About Us

Rock For Humanity is a registered non-profit group based in Toronto, Ontario. For over 10 years, the RFH team has raised money and awareness for a variety of social and economic injustices with a strong specialization in homelessness initiatives. RFH has raised thousands of dollars for local non-profits and charity groups including Street Health, Serving Charities, Toronto Disaster Relief Committee, and War Child Canada and various other local homeless initiatives. By blending music and social consciousness, Rock For Humanity provides a platform for youth to speak out and act against things they are passionate about! We are the voice! Together we CAN make a difference! You can do so much by doing so little: Come out to our shows and show your support, add us to your top friends, follow us on Twitter, post our banner on your page and join the fight against social injustices! We can fight poverty, one show at a time. Most importantly, none of our money goes towards administrative fees - WE RAISE A DOLLAR, WE DONATE A DOLLAR!

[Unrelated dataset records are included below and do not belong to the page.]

(** Heap order of the tree is heap order of the arena. *)
Lemma ho_heap_order e d t : ∀ p l pv,
  G → rep d t p l → ho G pv t →
  (∀ i v, (i, v) ∈ nodes t → value_at e d i = Some v) →
  (p ≠ NONE → value_at e d p = Some pv) →
  ∀ c nc, c ∈ idxs t → vec_at d c = Some nc → parent nc ≠ NONE →
    ∃ np vc vp, vec_at d (parent nc) = Some np ∧
      vec_at e (item_index nc) = Some vc ∧
      vec_at e (item_index np) = Some vp ∧ compare vc vp = false.
Proof.
  induction t as [|i v c IHc s IHs]; intros p l pv HG Hrep Ho Hval Hp;
    [intros c nc Hc; by apply elem_of_nil in Hc|].
  destruct Hrep as (ni & Hi & Hpi & Hli & Hci & Hri & Hrc & Hrs).
  destruct Ho as (Hcmp & Hoc & Hos).
  assert (value_at e d i = Some v) as Hvi by (apply Hval; left).
  intros c0 nc Hin Hnc Hpn. rewrite idxs_Br in Hin.
  apply elem_of_cons in Hin as [->|Hin].
  - assert (nc = ni) as -> by congruence. rewrite Hpi in Hpn |- *.
    apply value_at_Some in Hvi as (ni' & Hi' & Hv).
    assert (ni' = ni) as -> by congruence.
    pose proof (Hp Hpn) as Hvp.
    apply value_at_Some in Hvp as (np & Hnp & Hvp).
    exists np, v, pv. auto.
  - apply elem_of_app in Hin as [Hin|Hin].
    + eapply (IHc i NONE v); try done.
      intros j vj Hj. apply Hval. simpl. right. apply elem_of_app. by left.
    + eapply (IHs p i pv); try done.
      intros j vj Hj. apply Hval. simpl. right. apply elem_of_app. by right.
Qed.

Lemma Inv_heap_order h t : G → Inv G h t → heap_order h.
Proof.
  intros HG HI c nc Hnc Hpn.
  destruct (decide (c ∈ idxs t)) as [Hin|Hin];
    [|by apply (inv_dead _ _ _ HI c nc Hnc) in Hin].
  destruct (Inv_tree_cases h t HI) as [->|(vt & ch & ->)];
    [by apply elem_of_nil in Hin|].
  destruct (Inv_root _ _ _ _ _ HI)
    as (_ & _ & _ & _ & nt0 & Ht0 & _ & Hp0 & _ & _ & Hrc & Hvt).
  rewrite idxs_Br in Hin. simpl in Hin. rewrite app_nil_r in Hin.
  apply elem_of_cons in Hin as [->|Hin]; [congruence|].
  eapply (ho_heap_order _ _ ch (top_ h) NONE vt); try done.
  - apply (inv_ho _ _ _ HI).
  - intros i v Hi. apply (inv_vals _ _ _ HI). simpl. right.
    apply elem_of_app. by left.
  - intros _. apply value_at_Some. eauto.
Qed.

(** *** Filling and draining *)

Lemma ho_min pv t :
  negatively_transitive → G → ho G pv t →
  ∀ j y, (j, y) ∈ nodes t → compare y pv = false.
Proof.
  intros Hnt HG. revert pv.
  induction t as [|i v c IHc s IHs]; intros pv Ho j y Hin; simpl in *.
  - by apply elem_of_nil in Hin.
  - destruct Ho as (Hv & Hc & Hs).
    apply elem_of_cons in Hin as [[= -> ->]|Hin]; [by apply Hv|].
    apply elem_of_app in Hin as [Hin|Hin].
    + eapply Hnt; [by eapply IHc|by apply Hv].
    + by eapply IHs.
Qed.

Lemma run_pushes pol vs : ∀ h t,
  Inv G h t → NoDup (key <$> vs) →
  (∀ v i w, v ∈ vs → (i, w) ∈ nodes t → key w ≠ key v) →
  vsize (data_ h) + vsize vs ≤ max_size →
  ∃ h' t', run pol (Push <$> vs) h = Some h' ∧ Inv G h' t' ∧
           (nodes t').*2 ≡ₚ vs ++ (nodes t).*2.
Proof.
  induction vs as [|v vs IH]; intros h t HI Hnd Hfr Hcap.
  - exists h, t. done.
  - rewrite fmap_cons in Hnd. apply NoDup_cons in Hnd as [Hv Hnd].
    unfold vsize in Hcap. simpl in Hcap.
    destruct (push_Inv h t v HI) as (h1 & t1 & Hp & HI1 & Hperm).
    { intros i w Hin. apply (Hfr v i w); [left|done]. }
    { unfold vsize. lia. }
    destruct (push_map _ _ _ Hp) as [_ Hsz].
    destruct (IH h1 t1 HI1 Hnd) as (h' & t' & Hr & HI' & Hperm').
    + intros v' i w Hv' Hin. rewrite Hperm in Hin.
      apply elem_of_cons in Hin as [[= -> ->]|Hin].
      * intros Hk. apply Hv. rewrite Hk. by apply list_elem_of_fmap_2.
      * apply (Hfr v' i w); [by right|done].
    + rewrite Hsz. unfold vsize. lia.
    + exists h', t'. split; [|split; [done|]].
      * simpl. rewrite Hp. done.
      * rewrite Hperm', Hperm. simpl. by rewrite Permutation_middle.
Qed.

Lemma drain_spec pol n : ∀ h t,
  negatively_transitive → G → Inv G h t → length (nodes t) = n →
  ∃ out h', drain pol n h = Some (out, h') ∧ out ≡ₚ (nodes t).*2 ∧
    StronglySorted (λ a b, compare b a = false) out ∧ Inv G h' Lf.
Proof.
  induction n as [|n IH]; intros h t Hnt HG HI Hlen.
  - destruct t; [|done]. exists [], h.
  split; [done|]. split; [done|]. split; [constructor|done].
  - destruct (Inv_tree_cases h t HI) as [->|(vt & c & ->)]; [done|].
    destruct (pop_of_Inv pol h (top_ h) vt c HI)
      as (h1 & t1 & Hp & Ht & HI1 & Hperm).
    simpl in Hlen. rewrite app_nil_r in Hlen.
    destruct (IH h1 t1 Hnt HG HI1) as (out & h' & Hd & Hpo & Hso & HI').
    { rewrite Hperm. lia. }
    exists (vt :: out), h'. split; [|split; [|split; [|done]]].
    + simpl. rewrite Ht, obind_Some, Hp, obind_Some, Hd. done.
    + simpl. rewrite app_nil_r, Hpo, Hperm. done.
    + constructor; [done|]. rewrite Hpo, Hperm.
      apply Forall_forall. intros y ([j y'] & -> & Hin)%list_elem_of_fmap.
      eapply (ho_min vt c); [done|done|apply (inv_ho _ _ _ HI)|done].
Qed.

(** *** The value array as a multiset *)

Lemma Inv_keys_NoDup h t : Inv G h t → NoDup (key <$> (nodes t).*2).
Proof.
  intros HI. apply (NoDup_fmap_1 (λ k, default 0 (map_ h !! k))).
  assert ((λ k, default 0 (map_ h !! k)) <$> (key <$> (nodes t).*2)
          = (nodes t).*1) as ->; [|apply (inv_nodup _ _ _ HI)].
  rewrite <- !list_fmap_compose. apply list_fmap_ext.
  intros n [i v] Hn. simpl.
  destruct (inv_vals _ _ _ HI i v) as [_ ->];
    [by eapply list_elem_of_lookup_2|done].
Qed.

Lemma Inv_slot h t s v :
  Inv G h t → elements_ h !! s = Some v →
  ∃ i nd, (i, v) ∈ nodes t ∧ vec_at (data_ h) i = Some nd ∧
          item_index nd = N.of_nat s.
Proof.
  intros HI Hs.
  assert (vec_at (elements_ h) (N.of_nat s) = Some v) as Hv
    by (by rewrite vec_at_lookup, Nat2N.id).
  destruct (inv_surj _ _ _ HI (N.of_nat s)) as (i & ni & Hi & Hni & Hsl);
    [by eapply vec_at_lt|].
  destruct (Inv_node h t i HI Hi) as (nd & v' & Hnd & Hin & Hv' & _).
  assert (nd = ni) as -> by congruence. rewrite Hsl, Hv in Hv'.
  injection Hv' as <-. eauto.
Qed.

Lemma Inv_elements_NoDup h t : Inv G h t → NoDup (key <$> elements_ h).
Proof.
  intros HI. apply NoDup_alt. intros s1 s2 k H1 H2.
  rewrite list_lookup_fmap in H1, H2.
  destruct (elements_ h !! s1) as [v1|] eqn:E1; [|done].
  destruct (elements_ h !! s2) as [v2|] eqn:E2; [|done].
  simpl in H1, H2.
  destruct (Inv_slot h t s1 v1 HI E1) as (i1 & n1 & Hin1 & Hn1 & Hs1).
  destruct (Inv_slot h t s2 v2 HI E2) as (i2 & n2 & Hin2 & Hn2 & Hs2).
  assert (i1 = i2) as -> by (eapply (Inv_keys h t); [done..|congruence]).
  assert (n1 = n2) as -> by congruence. lia.
Qed.

(** The stored values are the values of the tree, each once. *)
Lemma Inv_elements_perm h t : Inv G h t → elements_ h ≡ₚ (nodes t).*2.
Proof.
  intros HI. apply NoDup_Permutation.
  - eapply NoDup_fmap_1, Inv_elements_NoDup, HI.
  - eapply NoDup_fmap_1, Inv_keys_NoDup, HI.
  - intros v. by apply Inv_elements.
Qed.

(** A heap that holds a value has a root, and [top] reads its value. *)
Lemma Inv_top h t :
  Inv G h t → size h ≠ 0 →
  ∃ vt c, t = Br (top_ h) vt c Lf ∧ top h = Some vt.
Proof.
  intros HI Hs. destruct (Inv_tree_cases h t HI) as [->|(vt & c & ->)].
  - destruct (Inv_Lf h HI) as [_ He]. unfold size in Hs.
    by rewrite He in Hs.
  - exists vt, c. split; [done|].
    destruct (Inv_root _ _ _ _ _ HI)
      as (_ & _ & _ & _ & nt & Hnt & _ & _ & _ & _ & _ & Hvt).
    apply value_at_Some. eauto.
Qed.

The New Face - and Feet - of the Music Industry

Simon Walls


I first met Simon Walls three years ago when I was booking bands to play at the Paradise Restaurant patio on Toronto Island during Wakestock as part of a Rock For Humanity fundraiser. While I was looking for bands to fill the bill we got a press kit in the mail from Simon Walls - a singer/songwriter from Montreal - with a short note and his second EP "Don't Ask Your Eyes What the End Looks Like". His music was personal, the riffs catchy and his work ethic inspiring. Simon wanted to play Rock For Humanity shows in Toronto and we thought he was a perfect fit for the Wakestock bill. Simon has a hectic work schedule working at a youth house in Montreal and couldn't take much time off so he drove overnight from Montreal and napped in his car while he waited to meet up with us at the ferry docks.

Fast forward to the present. Simon is walking across Canada. He's no stranger to blistered heels; Walls walked over 1000 km across Spain in 2008 and used some of his footage to create the music video for "Things I Will Give Up". While Simon may have experience in roughing it, nothing could prepare him for his newest venture. Clocking in at just over 9,000 kilometers if he sticks to the route he's mapped out in advance, Simon's journey has seen the western tip of the country and will continue all the way east to the ocean. Throughout his walk, Simon documents his journey via updates to the blog on his website, plays shows wherever he can and lets his travels inspire him. When he reached the halfway point of his walk in Toronto, Simon took his newfound inspiration to the studio and will resume his walk across the country on Tuesday with a new record titled "Klein Blue". (You'll be able to buy it on iTunes in just a week or so, he says.)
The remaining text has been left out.